- **EXERCISE OBJECTIVE**:
Below are the records; tally the lines that include "pose" and report only the total.

- **DATA EXCERPTS**:

(* ===== verification/BStringEdit.v ===== *)
(** * Editing and taking parts of BString

    Appending, removing and taking parts of a string, on the objects of a
    program: each call succeeds and has the effect it is for on the value of one
    object, and none on the others. *)

From S2P Require Import Prelude Machine CString Heap BString BStringRefs BStringOps.

#[local] Abbreviation heap := (gmap addr data).
#[local] Abbreviation value := (bool * list Z)%type.

Section Edit.
Variable garbage : Z.
Implicit Types (h : heap) (R objs : list addr) (a b d s : addr) (n : data) (l : list Z) (v : value) (vals : list value).

(** An object and what is known of its block. *)
Lemma rep_object h objs vals i v : rep h objs vals -> vals !! i = Some v ->
exists d n, objs !! i = Some d /\ h !! d = Some n /\ alive n /\ text n = v /\ txt h d = Some v.
Proof.
intros [Hwf Hv] Hi. destruct (Forall2_lookup_r _ _ _ _ _ Hv Hi) as (d & Hd & Ht).
destruct (wf_lookup h objs d v Hwf) as (n & H1 & H2 & H3); [by eapply list_elem_of_lookup_2|done|]. by exists d, n.
Qed.

Lemma text_bytes n v : text n = v -> bytes n = v.2 /\ (al n <? 0) = v.1.
Proof. by intros <-. Qed.

(** The new object, or the object with a new block. *)
Definition sets h objs vals i (m : res (heap * ptr)) v : Prop :=
exists a h', m = Ret (h', Some a) /\ rep h' (<[i := a]> objs) (<[i := v]> vals).
Definition pushes h objs vals (m : res (heap * ptr)) v : Prop :=
exists a h', m = Ret (h', Some a) /\ rep h' (objs ++ [a]) (vals ++ [v]).

Lemma sets_same h objs vals i d v : rep h objs vals -> objs !! i = Some d -> vals !! i = Some v -> sets h objs vals i (Ret (h, Some d)) v.
Proof. intros Hr Hd Hv. exists d, h. split; [done|]. by rewrite !list_insert_id. Qed.

Lemma sets_assign h objs vals i j d s v : rep h objs vals -> Z.of_nat (S (length objs)) < 2 ^ 62 -> objs !! i = Some d ->
objs !! j = Some s -> vals !! j = Some v -> sets h objs vals i (i_setDoref h (Some d) (Some s)) v.
Proof.
intros Hr Hc Hd Hs Hv. rewrite doref_noref. eapply set_noref; [done| |done]. destruct Hr as [Hwf Hvs].
apply makes_ref; [done| | |done].
- eapply wf_live; [done|]. by eapply list_elem_of_lookup_2.
- by eapply Forall2_lookup_lr in Hvs.
Qed.

(** ** Appending *)

Lemma elem_delete (objs : list addr) i j s : i <> j -> objs !! j = Some s -> s ∈ delete i objs.
Proof.
intros Hij Hs. apply list_elem_of_lookup. destruct (decide (j < i)%nat); [exists j; by rewrite list_lookup_delete_lt|].
exists (pred j). rewrite list_lookup_delete_ge by lia. by replace (S (pred j)) with j by lia.
Qed.

Lemma rep_replace h h' objs vals i d a v : rep h objs vals -> objs !! i = Some d -> wf h' (a :: delete i objs) ->
(forall b, b ∈ delete i objs -> txt h' b = txt h b) -> txt h' a = Some v -> rep h' (<[i := a]> objs) (<[i := v]> vals).
Proof.
intros [Hwf Hv] Hi Hwf' Hk Ha. split.
- eapply wf_perm; [|exact Hwf']. by destruct (insert_perm objs i d a Hi) as [-> _].
- pose proof (Forall2_length _ _ _ Hv) as Hlen. apply Forall2_same_length_lookup. split; [by rewrite !length_insert|].
  intros j x y. destruct (decide (i = j)) as [<-|Hij].
  + apply lookup_lt_Some in Hi as Hl. rewrite !list_lookup_insert_eq by congruence. intros [= <-] [= <-]. done.
  + rewrite !list_lookup_insert_ne by done. intros Hx Hy. rewrite Hk by (by eapply elem_delete). by eapply Forall2_lookup_lr in Hv.
Qed.

(** The two steps of an append: a block with room for more, and the store. *)
Lemma append_steps h objs vals i d n l : rep h objs vals -> objs !! i = Some d -> h !! d = Some n -> l <> [] ->
size n + Z.of_nat (length l) < 2 ^ 62 ->
exists a h1 h2, reallocSelf garbage h (Some d) (u64 (size n + Z.of_nat (length l))) = Ret (h1, Some a) /\
  (forall j s m, i <> j -> objs !! j = Some s -> h !! s = Some m -> str_range h1 (Some s) 0 (size m) = Ret (bytes m)) /\
  append_here h1 (Some a) l = Ret (h2, Some a) /\ rep h2 (<[i := a]> objs) (<[i := (false, bytes n ++ l)]> vals).
Proof.
intros [Hwf Hv] Hi Hd Hl Hlen. destruct (insert_perm objs i d d Hi) as [_ Hp].
assert (wf h (d :: delete i objs)) as Hwf1 by (by eapply wf_perm).
destruct (append_core garbage h (delete i objs) d n l Hwf1 Hd Hl Hlen) as (a & h' & E1 & Ha & _ & Hwf' & Hk & E2).
destruct (alive_size n) as (_ & G2 & _); [by apply (wf_alive h objs d n)|].
destruct (makes_block h' (delete i objs) a (bytes n ++ l) Hwf' Ha) as (a' & h2 & [= <- <-] & W & K & T).
{ rewrite length_app. lia. } { pose proof (wf_count _ _ Hwf1) as Hc. simpl in Hc. simpl. lia. }
exists a, (<[a := filling garbage (length (bytes n ++ l)) (size n) (bytes n)]> h'), (<[a := block (bytes n ++ l)]> h').
split_and!; [done| |done|].
- intros j s m Hij Hs Hm. assert (s ∈ delete i objs) as Hin by (by eapply elem_delete).
  destruct (wf_live _ _ Hwf' s Hin) as [m' Hm']. assert (text m' = text m) as Et.
  { specialize (Hk s Hin). unfold txt in Hk. rewrite Hm, Hm' in Hk. exact (inj Some _ _ Hk). }
  assert (alive m') as Ha' by (by apply (wf_alive h' (delete i objs) s)). destruct (alive_size m' Ha') as (_ & F & _).
  destruct (alive_size m) as (_ & F' & _); [by apply (wf_alive h objs s)|]. injection Et as _ Eb.
  unfold str_range. rewrite (load_ok (<[a:=_]> h') s m') by (rewrite lookup_insert_ne; [done|congruence]). cbn [mbind res_bind].
  replace (size m) with (size m') by congruence. by rewrite alive_bytes, Eb.
- eapply (rep_replace h); [done|done|done| |done]. intros b Hb. by rewrite K, Hk.
Qed.

Lemma sets_append h objs vals i j v w : rep h objs vals -> Z.of_nat (S (length objs)) < 2 ^ 62 -> i <> j -> vals !! i = Some v ->
vals !! j = Some w -> Z.of_nat (length v.2 + length w.2) < 2 ^ 62 ->
exists d s, objs !! i = Some d /\ objs !! j = Some s /\
  sets h objs vals i (append garbage h (Some d) (Some s))
    (if decide (w.2 = []) then v else if decide (v.2 = []) then w else (false, v.2 ++ w.2)).
Proof.
intros Hr Hc Hij Hi Hj Hlen. destruct (rep_object h objs vals i v Hr Hi) as (d & n & Hd & Hn & An & Tn & Xn).
destruct (rep_object h objs vals j w Hr Hj) as (s & m & Hs & Hm & Am & Tm & Xm). exists d, s. split_and!; [done|done|].
apply text_bytes in Tn as [Bn _], Tm as [Bm _]. destruct (alive_size n An) as (G1 & G2 & _), (alive_size m Am) as (F1 & F2 & _).
rewrite Bn in G2. rewrite Bm in F2. unfold append. rewrite (load_ok _ _ _ Hm). cbn [mbind res_bind].
destruct (Z.eqb_spec (size m) 0) as [E|E].
{ rewrite decide_True by (destruct w.2; [done|simpl in *; lia]). by apply sets_same. }
rewrite decide_False by (intros E1; rewrite E1 in F2; simpl in F2; lia). rewrite (load_ok _ _ _ Hn). cbn [mbind res_bind].
destruct (Z.eqb_spec (size n) 0) as [E'|E'].
{ rewrite decide_True by (destruct v.2; [done|simpl in *; lia]). by eapply sets_assign. }
rewrite decide_False by (intros E1; rewrite E1 in G2; simpl in G2; lia).
destruct (append_steps h objs vals i d n (bytes m) Hr Hd Hn) as (a & h1 & h2 & S1 & S2 & S3 & S4).
{ intros E1. rewrite <- Bm, E1 in F2. simpl in F2. lia. } { rewrite Bm. lia. }
replace (size m) with (Z.of_nat (length (bytes m))) at 1 by (rewrite Bm; lia). rewrite S1. cbn [mbind res_bind].
rewrite (S2 j s m) by done. cbn [mbind res_bind]. rewrite S3. exists a, h2. split; [done|]. by rewrite Bn, Bm in S4.
Qed.

Lemma sets_appendLen h objs vals i v l : rep h objs vals -> vals !! i = Some v -> Z.of_nat (length v.2 + length l) < 2 ^ 62 ->
exists d, objs !! i = Some d /\
  sets h objs vals i (appendLen garbage h (Some d) l) (if decide (l = []) then v else (false, v.2 ++ l)).
Proof.
intros Hr Hi Hlen. destruct (rep_object h objs vals i v Hr Hi) as (d & n & Hd & Hn & An & Tn & Xn). exists d. split; [done|].
apply text_bytes in Tn as [Bn _]. destruct (alive_size n An) as (G1 & G2 & _). rewrite Bn in G2. unfold appendLen. case_decide as E.
{ rewrite E. simpl. by apply sets_same. }
destruct (Z.eqb_spec (Z.of_nat (length l)) 0) as [E'|_]; [destruct l; simpl in *; [done|lia]|].
rewrite (load_ok _ _ _ Hn). cbn [mbind res_bind].
destruct (append_steps h objs vals i d n l Hr Hd Hn E) as (a & h1 & h2 & S1 & S2 & S3 & S4); [lia|].
rewrite S1. cbn [mbind res_bind]. rewrite S3. exists a, h2. split; [done|]. by rewrite Bn in S4.
Qed.

(** A new block for an object, or for a new object. *)
Lemma sets_block h objs vals i d a l : rep h objs vals -> objs !! i = Some d -> h !! a = None -> Z.of_nat (length l) < 2 ^ 62 ->
Z.of_nat (S (length objs)) < 2 ^ 62 -> sets h objs vals i (i_setNoref (<[a := block l]> h) (Some d) (Some a)) (false, l).
Proof.
intros Hr Hd Ha Hl Hc. pose proof Hr as [Hwf _].
change (sets h objs vals i (dh ← Ret (Some a, <[a := block l]> h); i_setNoref (snd dh) (Some d) (fst dh)) (false, l)).
by apply (set_noref h); [|apply makes_block|].
Qed.

Lemma pushes_block h objs vals a l : rep h objs vals -> h !! a = None -> Z.of_nat (length l) < 2 ^ 62 ->
Z.of_nat (S (length objs)) < 2 ^ 62 -> pushes h objs vals (Ret (<[a := block l]> h, Some a)) (false, l).
Proof.
intros Hr Ha Hl Hc. pose proof Hr as [Hwf _]. change (pushes h objs vals (new_string (Ret (Some a, <[a := block l]> h))) (false, l)).
by apply (makes_push h); [|apply makes_block].
Qed.

Lemma sets_appendReverse h objs vals i v l : rep h objs vals -> Z.of_nat (S (length objs)) < 2 ^ 62 -> vals !! i = Some v ->
Z.of_nat (length v.2 + length l) < 2 ^ 62 ->
exists d, objs !! i = Some d /\
  sets h objs vals i (appendReverse garbage h (Some d) l) (if decide (l = []) then v else (false, v.2 ++ rev l)).
Proof.
intros Hr Hc Hi Hlen. destruct (rep_object h objs vals i v Hr Hi) as (d & n & Hd & Hn & An & Tn & Xn). exists d. split; [done|].
apply text_bytes in Tn as [Bn _]. destruct (alive_size n An) as (G1 & G2 & _). rewrite Bn in G2. unfold appendReverse. case_decide as E.
{ rewrite E. simpl. by apply sets_same. }
destruct (Z.eqb_spec (Z.of_nat (length l)) 0) as [E'|_]; [destruct l; simpl in *; [done|lia]|].
rewrite (load_ok _ _ _ Hn). cbn [mbind res_bind]. set (len := length (v.2 ++ rev l)).
assert (Z.of_nat len = size n + Z.of_nat (length l)) as El by (unfold len; rewrite length_app, length_rev; lia).
destruct (allocDg_ok garbage h len (size n + Z.of_nat (length l) + 1)) as (a & Ha & ->); [lia|lia|]. cbn [mbind res_bind].
rewrite alive_bytes, Bn by done. cbn [mbind res_bind]. rewrite fill_first by (unfold len; rewrite length_app; lia). cbn [mbind res_bind].
rewrite set_size_new. cbn [mbind res_bind]. rewrite fill_next by (unfold len; rewrite ?length_app; lia). cbn [mbind res_bind].
rewrite (uwrap_id 64) by (unfold in_u; lia). unfold len in *. rewrite fill_end by lia. cbn [mbind res_bind].
rewrite <- El, filling_done. apply sets_block; (done || lia).
Qed.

- **EXERCISE ANSWER**:
4